[Dataset entries]
(** After the chunk is stored and the session destroyed, the table buffers
    what it did before the chunk arrived, less that session. *)
Lemma totalFragmentBytes_stored_deleted fid index data s :
  totalFragmentBytes (deleteSession fid (storeFragment fid index data s))
  = totalFragmentBytes s - sessionBytes (sessionOf fid s).
Proof.
  rewrite !totalFragmentBytes_table. unfold deleteSession, storeFragment, sessionOf.
  cbn [incomingFragments fragmentMetadata set_fragmentMetadata set_incomingFragments].
  rewrite tableBytes_delete, OMap_get_set_same, tableBytes_set.
  destruct (OMap.get str_eqb (incomingFragments s) fid) as [fr|];
    [|change (sessionBytes []) with 0]; lia.
Qed.

(** What a reassembly yields is no longer than what the session buffers. *)
Fixpoint upFrom (i : Z) (count : nat) : list Z :=
  match count with
  | O => []
  | S count' => i :: upFrom (i + 1) count'
  end.

Definition chunkLength (fragments : list (Z * bytes)) (i : Z) : Z :=
  match OMap.get Z.eqb fragments i with
  | Some c => len c
  | None => 0
  end.

Definition chunkLengths (fragments : list (Z * bytes)) (indices : list Z) : Z :=
  fold_right (fun i total => chunkLength fragments i + total) 0 indices.

Lemma upFrom_ge i count k : In k (upFrom i count) -> i <= k.
Proof.
  revert i. induction count as [|c IH]; intros i; cbn; [tauto|].
  intros [<-|Hin]; [lia|]. apply IH in Hin. lia.
Qed.

Lemma upFrom_NoDup i count : NoDup (upFrom i count).
Proof.
  revert i. induction count as [|c IH]; intros i; cbn; constructor; [|apply IH].
  intros Hin. apply upFrom_ge in Hin. lia.
Qed.

Lemma chunkLength_nonneg fragments i : 0 <= chunkLength fragments i.
Proof.
  unfold chunkLength. destruct (OMap.get _ _ _) as [c|]; [apply len_nonneg|lia].
Qed.

Lemma chunkLengths_cons_other j d fragments indices :
  ~ In j indices ->
  chunkLengths ((j, d) :: fragments) indices = chunkLengths fragments indices.
Proof.
  induction indices as [|i l IH]; cbn [chunkLengths fold_right]; [reflexivity|].
  intros Hj. fold (chunkLengths ((j, d) :: fragments) l). fold (chunkLengths fragments l).
  rewrite IH by (cbn in Hj; tauto).
  unfold chunkLength. cbn [OMap.get].
  destruct (Z.eqb_spec j i); [subst; cbn in Hj; tauto|reflexivity].
Qed.

Lemma chunkLengths_cons j d fragments indices :
  NoDup indices ->
  chunkLengths ((j, d) :: fragments) indices <= len d + chunkLengths fragments indices.
Proof.
  induction 1 as [|i l Hi Hl IH]; cbn [chunkLengths fold_right].
  - pose proof (len_nonneg d). lia.
  - fold (chunkLengths ((j, d) :: fragments) l). fold (chunkLengths fragments l).
    pose proof (chunkLength_nonneg fragments i).
    unfold chunkLength at 1. cbn [OMap.get].
    destruct (Z.eqb_spec j i) as [->|Hne].
    + rewrite chunkLengths_cons_other by assumption. lia.
    + fold (chunkLength fragments i). lia.
Qed.

Lemma chunkLengths_le fragments indices :
  NoDup indices -> chunkLengths fragments indices <= sessionBytes fragments.
Proof.
  revert indices. induction fragments as [|[j d] l IH]; intros indices Hnd.
  - change (sessionBytes []) with 0.
    induction indices as [|i r IHr]; [cbn; lia|].
    cbn [chunkLengths fold_right]. fold (chunkLengths [] r).
    inversion Hnd; subst. unfold chunkLength. cbn [OMap.get]. specialize (IHr H2). lia.
  - rewrite sessionBytes_cons.
    pose proof (chunkLengths_cons j d l indices Hnd). specialize (IH indices Hnd). lia.
Qed.

Lemma reassembleFrom_length fragments count : forall i acc out,
  reassembleFrom fragments i count acc = Some out ->
  len out = len acc + chunkLengths fragments (upFrom i count).
Proof.
  induction count as [|c IH]; intros i acc out; cbn [reassembleFrom upFrom].
  - intros [= <-]. cbn. lia.
  - destruct (OMap.get Z.eqb fragments i) as [fragment|] eqn:Eg; [|discriminate].
    intros H. apply IH in H. rewrite H, len_app.
    cbn [chunkLengths fold_right]. fold (chunkLengths fragments (upFrom (i + 1) c)).
    unfold chunkLength. rewrite Eg. lia.
Qed.

Lemma reassemble_length fragments total out :
  reassemble fragments total = Some out -> len out <= sessionBytes fragments.
Proof.
  unfold reassemble. intros H. apply reassembleFrom_length in H.
  pose proof (chunkLengths_le fragments (upFrom 0 (Z.to_nat total)) (upFrom_NoDup _ _)).
  change (len (@nil Z)) with 0 in H. lia.
Qed.

(** A decoded payload is at least 21 bytes shorter than the buffer. *)
Lemma slice_after {A} (l : list A) s e :
  0 <= s -> len (slice l s e) <= len l - Z.min s (len l).
Proof.
  intros Hs. pose proof (len_nonneg l). unfold slice, rel_index.
  destruct (Z.ltb_spec s 0); [lia|]. unfold len.
  rewrite length_firstn, length_skipn. lia.
Qed.

Lemma decode_payload_bound data r :
  BinaryProtocol.decode data = Some r -> len r.(payload) + 21 <= len data.
Proof.
  unfold BinaryProtocol.decode, BinaryProtocol.decompress,
    BinaryProtocol.HEADER_SIZE, BinaryProtocol.SENDER_ID_SIZE,
    BinaryProtocol.RECIPIENT_ID_SIZE.
  destruct (Z.ltb_spec (len data) (13 + 8)) as [|Hlen]; [discriminate|].
  set (n := len data) in *.
  assert (Hb : forall s e, 21 <= s -> len (slice data s e) + 21 <= n).
  { intros s e Hs. pose proof (slice_after data s e ltac:(lia)). subst n. lia. }
  clearbody n.
  destruct data as [|v [|ty [|tl [|t0 [|t1 [|t2 [|t3 [|t4 [|t5 [|t6 [|t7 [|fl [|hi [|lo
    rest]]]]]]]]]]]]]]; try discriminate.
  cbv zeta.
  destruct (negb (Z.land fl BinaryProtocol.HAS_RECIPIENT =? 0));
    destruct (negb (Z.land fl BinaryProtocol.IS_COMPRESSED =? 0));
    intros [= <-]; cbn [payload];
    repeat match goal with
           | |- context [if ?c then _ else _] => destruct c
           end;
    apply Hb; lia.
Qed.

Lemma fragmentData_length payload :
  13 <= len payload -> len (fragmentData payload) <= len payload - 13.
Proof.
  intros H. unfold fragmentData. destruct (13 <? len payload).
  - unfold slice_from. pose proof (slice_after payload 13 (len payload) ltac:(lia)). lia.
  - change (len (@nil Z)) with 0. lia.
Qed.

(** Packets that are not fragments do not recurse. *)
Lemma dispatchByType_nonfragment d1 d2 E p sid :
  isFragmentType p = false ->
  dispatchByType d1 E p sid = dispatchByType d2 E p sid.
Proof. intros H. unfold dispatchByType. now rewrite H. Qed.

Lemma nonfragment_fuel n m E p sid s :
  isFragmentType p = false ->
  handleReceivedPacketFuel (S n) E p sid s = handleReceivedPacketFuel (S m) E p sid s.
Proof.
  intros H. cbn [handleReceivedPacketFuel].
  now rewrite (dispatchByType_nonfragment (handleReceivedPacketFuel n E)
                 (handleReceivedPacketFuel m E) E p sid H).
Qed.

Lemma message_not_fragment p : type p = MessageType.MESSAGE -> isFragmentType p = false.
Proof. intros H. unfold isFragmentType, isType. now rewrite H. Qed.

Section Agree.
Variables d1 d2 : BitchatPacket -> JSString -> Action.
Variable sid : JSString.
Hypothesis agree_on_messages :
  forall r s, type r = MessageType.MESSAGE -> d1 r sid s = d2 r sid s.

Lemma asMessageThenPacket_agree E fid data s :
  asMessageThenPacket d1 E fid sid data s = asMessageThenPacket d2 E fid sid data s.
Proof.
  unfold asMessageThenPacket.
  destruct (BitchatMessageCodec.fromBinaryPayload _ _); [reflexivity|].
  destruct (BinaryProtocol.decode data) as [r|]; [|reflexivity].
  destruct (Z.eqb_spec (type r) MessageType.MESSAGE) as [Hm|]; [|reflexivity].
  unfold andThen. now rewrite (agree_on_messages r s Hm).
Qed.

Lemma asPacketThenMessage_agree E fid data s :
  asPacketThenMessage d1 E fid sid data s = asPacketThenMessage d2 E fid sid data s.
Proof.
  unfold asPacketThenMessage.
  destruct (BinaryProtocol.decode data) as [r|]; [|reflexivity].
  destruct (Z.eqb_spec (type r) MessageType.MESSAGE) as [Hm|]; [|reflexivity].
  unfold andThen. now rewrite (agree_on_messages r s Hm).
Qed.

Lemma awaitFragments_agree E fid fragments index total data s :
  awaitFragments d1 E fid sid fragments index total data s
  = awaitFragments d2 E fid sid fragments index total data s.
Proof.
  unfold awaitFragments.
  rewrite asMessageThenPacket_agree.
  destruct (if (index =? 0) && (total =? 2)
            then asMessageThenPacket d2 E fid sid data s else None); [reflexivity|].
  destruct ((OMap.size fragments =? 1) && (total =? 2) && (index =? 0)); [|reflexivity].
  destruct (OMap.get Z.eqb fragments 0) as [single|]; [|reflexivity].
  now rewrite asPacketThenMessage_agree.
Qed.

End Agree.

(** [handleFragment] hands a packet on in two ways: a MESSAGE packet found
    in a single chunk, or the packet a completed reassembly decodes to, which
    comes with fewer buffered bytes and payload bytes than there were. *)
Lemma handleFragment_agree d1 d2 sid E p s :
  (13 <= len p.(payload) ->
   forall r s', type r = MessageType.MESSAGE -> d1 r sid s' = d2 r sid s') ->
  (forall r s',
     totalFragmentBytes s' + len r.(payload)
     < totalFragmentBytes s + len p.(payload) ->
     d1 r sid s' = d2 r sid s') ->
  handleFragment d1 E p sid s = handleFragment d2 E p sid s.
Proof.
  intros Hmessages Hsmaller.
  rewrite (handleFragment_blocks d1), (handleFragment_blocks d2).
  unfold inBlocks. cbv zeta.
  destruct (Z.ltb_spec (len (payload p)) 13) as [|Hlen]; [reflexivity|].
  specialize (Hmessages Hlen).
  pose proof (totalFragmentBytes_openSession E (fragmentID (payload p))
                (originalType (payload p)) (total (payload p)) s) as Hopen.
  destruct (openSession _ _ _ _ _) as [s1 accepted]. cbn [fst] in Hopen.
  destruct accepted; cbn [negb]; [|reflexivity].
  set (fragments := OMap.set Z.eqb (sessionOf (fragmentID (payload p)) s1)
                      (index (payload p)) (fragmentData (payload p))).
  destruct (OMap.size fragments =? total (payload p));
    [|now apply awaitFragments_agree].
  unfold completeReassembly.
  destruct (reassemble fragments (total (payload p))) as [buf|] eqn:Er; [|reflexivity].
  destruct (BinaryProtocol.decode buf) as [r|] eqn:Ed; [|reflexivity].
  rewrite Hsmaller; [reflexivity|].
  rewrite totalFragmentBytes_stored_deleted.
  pose proof (reassemble_length _ _ _ Er) as H1.
  pose proof (decode_payload_bound _ _ Ed) as H2.
  pose proof (sessionBytes_set (sessionOf (fragmentID (payload p)) s1)
                (index (payload p)) (fragmentData (payload p))) as H3.
  fold fragments in H3.
  pose proof (fragmentData_length (payload p) Hlen) as H4.
  lia.
Qed.

Lemma dispatchByType_fragment d E p sid :
  isFragmentType p = true -> dispatchByType d E p sid = handleFragment d E p sid.
Proof.
  unfold isFragmentType, isType, dispatchByType, isFragmentType, isType.
  unfold MessageType.FRAGMENT_START, MessageType.FRAGMENT_CONTINUE,
    MessageType.FRAGMENT_END, MessageType.ANNOUNCE, MessageType.MESSAGE,
    MessageType.LEAVE, MessageType.DELIVERY_ACK, MessageType.READ_RECEIPT,
    MessageType.CHANNEL_ANNOUNCE, MessageType.NOISE_ENCRYPTED.
  intros H.
  destruct (Z.eqb_spec (type p) 5) as [->|]; [reflexivity|].
  destruct (Z.eqb_spec (type p) 6) as [->|]; [reflexivity|].
  destruct (Z.eqb_spec (type p) 7) as [->|]; [reflexivity|discriminate].
Qed.

Lemma totalFragmentBytes_nonneg s : 0 <= totalFragmentBytes s.
Proof. rewrite totalFragmentBytes_table. apply tableBytes_nonneg. Qed.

What needs to be done –
Of the entries above, transcribe exactly those lines that fall between the line containing "- rewrite sessionBytes_cons." and the line containing "apply Hb; lia.", together with those two lines.

Exercise answer –
  - rewrite sessionBytes_cons.
    pose proof (chunkLengths_cons j d l indices Hnd). specialize (IH indices Hnd). lia.
Qed.

Lemma reassembleFrom_length fragments count : forall i acc out,
  reassembleFrom fragments i count acc = Some out ->
  len out = len acc + chunkLengths fragments (upFrom i count).
Proof.
  induction count as [|c IH]; intros i acc out; cbn [reassembleFrom upFrom].
  - intros [= <-]. cbn. lia.
  - destruct (OMap.get Z.eqb fragments i) as [fragment|] eqn:Eg; [|discriminate].
    intros H. apply IH in H. rewrite H, len_app.
    cbn [chunkLengths fold_right]. fold (chunkLengths fragments (upFrom (i + 1) c)).
    unfold chunkLength. rewrite Eg. lia.
Qed.

Lemma reassemble_length fragments total out :
  reassemble fragments total = Some out -> len out <= sessionBytes fragments.
Proof.
  unfold reassemble. intros H. apply reassembleFrom_length in H.
  pose proof (chunkLengths_le fragments (upFrom 0 (Z.to_nat total)) (upFrom_NoDup _ _)).
  change (len (@nil Z)) with 0 in H. lia.
Qed.

(** A decoded payload is at least 21 bytes shorter than the buffer. *)
Lemma slice_after {A} (l : list A) s e :
  0 <= s -> len (slice l s e) <= len l - Z.min s (len l).
Proof.
  intros Hs. pose proof (len_nonneg l). unfold slice, rel_index.
  destruct (Z.ltb_spec s 0); [lia|]. unfold len.
  rewrite length_firstn, length_skipn. lia.
Qed.

Lemma decode_payload_bound data r :
  BinaryProtocol.decode data = Some r -> len r.(payload) + 21 <= len data.
Proof.
  unfold BinaryProtocol.decode, BinaryProtocol.decompress,
    BinaryProtocol.HEADER_SIZE, BinaryProtocol.SENDER_ID_SIZE,
    BinaryProtocol.RECIPIENT_ID_SIZE.
  destruct (Z.ltb_spec (len data) (13 + 8)) as [|Hlen]; [discriminate|].
  set (n := len data) in *.
  assert (Hb : forall s e, 21 <= s -> len (slice data s e) + 21 <= n).
  { intros s e Hs. pose proof (slice_after data s e ltac:(lia)). subst n. lia. }
  clearbody n.
  destruct data as [|v [|ty [|tl [|t0 [|t1 [|t2 [|t3 [|t4 [|t5 [|t6 [|t7 [|fl [|hi [|lo
    rest]]]]]]]]]]]]]]; try discriminate.
  cbv zeta.
  destruct (negb (Z.land fl BinaryProtocol.HAS_RECIPIENT =? 0));
    destruct (negb (Z.land fl BinaryProtocol.IS_COMPRESSED =? 0));
    intros [= <-]; cbn [payload];
    repeat match goal with
           | |- context [if ?c then _ else _] => destruct c
           end;
    apply Hb; lia.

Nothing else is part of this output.